### ACTIVITY
Below are lines of data; restate word for word those running from the line containing "- unfold shape0." to the line containing "build_verts pts coords", inclusive, and no others.
*-*-*
Lemma append_coords_rows coords verts k :
  Forall (λ r, length r = k) verts →
  append_coords coords verts =
  map (λ r, r ++ if coords then axis_points (k / 10) else []) verts.
Proof.
  intros Hrows. unfold append_coords. destruct coords.
  - unfold shape0. rewrite cat1_replicate, axes_axis_points.
    destruct verts as [|r verts]; [done |].
    by rewrite (shape1_rows (r :: verts) k).
  - induction verts as [|r verts IH]; simpl; [done |].
    apply Forall_cons in Hrows as [_ Hrows]. by rewrite app_nil_r, <- IH.
Qed.

(** The points of the cloud, batch element by batch element. *)
Lemma build_verts_run pts (coords : bool) ex self m :
  rectangular pts →
  broadcasts ex (length pts) →
  let idx := sample_indices pts m in
  let k := Nat.min max_points (shape1 pts) + extra_count ex in
  let tail := if coords then axis_points (k / 10) else [] in
  ∃ verts m',
    build_verts pts coords ex (self, m) = (Ok verts, (self, m'))
    ∧ heap m' = heap m
    ∧ length verts = length pts
    ∧ ∀ b src, pts !! b = Some src →
        ∃ sub e,
          Forall2 (λ i x, src !! i = Some x) idx sub
          ∧ extra_rows ex (length pts) !! b = Some e
          ∧ length e = extra_count ex
          ∧ verts !! b = Some (sub ++ e ++ tail).
Proof.
  intros Hrect Hex idx k tail.
  destruct (subsample_run pts self m Hrect) as (subs & m' & Hsub & Hheap & Hsel).
  pose proof (Forall2_length _ _ _ Hsel) as Hlen.
  rewrite Hlen in Hex.
  destruct (extra_rows_spec ex (length subs) Hex) as (Hxlen & Hxrows & _).
  destruct (sample_indices_spec pts m) as (Hidx & _ & _). fold idx in Hidx, Hsel.
  assert (Forall (λ r, length r = k) (cat1 subs (extra_rows ex (length subs))))
    as Hrows.
  { apply Forall_lookup. intros b r. rewrite cat1_lookup. intros Hr.
    destruct (subs !! b) as [sub|] eqn:Hsb; [|done]. simpl in Hr.
    destruct (extra_rows ex (length subs) !! b) as [e|] eqn:Heb; [|done].
    injection Hr as <-. rewrite length_app.
    eapply Forall_lookup_1 in Hxrows; [|exact Heb]. simpl in Hxrows.
    destruct (Forall2_lookup_r _ _ _ _ _ Hsel Hsb) as (src & _ & Hss).
    apply Forall2_length in Hss. subst k. lia. }
  eexists _, m'. split; [|split; [exact Hheap | split]].
  - unfold build_verts. rewrite bind_run, Hsub, bind_run.
    rewrite (append_ex_points_run ex subs _ Hex).
    rewrite (append_coords_rows coords _ k Hrows). reflexivity.
  - by rewrite length_map, cat1_length.
  - intros b src Hsrc.
    destruct (Forall2_lookup_l _ _ _ _ _ Hsel Hsrc) as (sub & Hsb & Hss).
    destruct (lookup_lt_is_Some_2 (extra_rows ex (length subs)) b) as [e Heb].
    { rewrite Hxlen, <- Hlen. by eapply lookup_lt_Some. }
    exists sub, e. split; [done |]. rewrite Hlen. split; [done |].
    split; [by eapply Forall_lookup_1 in Hxrows |].
    rewrite list_lookup_fmap, cat1_lookup, Hsb, Heb. simpl.
    by rewrite <- app_assoc.
Qed.
End point_cloud.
*-*-*
### ANSWER FOR THE TASK
  - unfold shape0. rewrite cat1_replicate, axes_axis_points.
    destruct verts as [|r verts]; [done |].
    by rewrite (shape1_rows (r :: verts) k).
  - induction verts as [|r verts IH]; simpl; [done |].
    apply Forall_cons in Hrows as [_ Hrows]. by rewrite app_nil_r, <- IH.
Qed.

(** The points of the cloud, batch element by batch element. *)
Lemma build_verts_run pts (coords : bool) ex self m :
  rectangular pts →
  broadcasts ex (length pts) →
  let idx := sample_indices pts m in
  let k := Nat.min max_points (shape1 pts) + extra_count ex in
  let tail := if coords then axis_points (k / 10) else [] in
  ∃ verts m',
    build_verts pts coords ex (self, m) = (Ok verts, (self, m'))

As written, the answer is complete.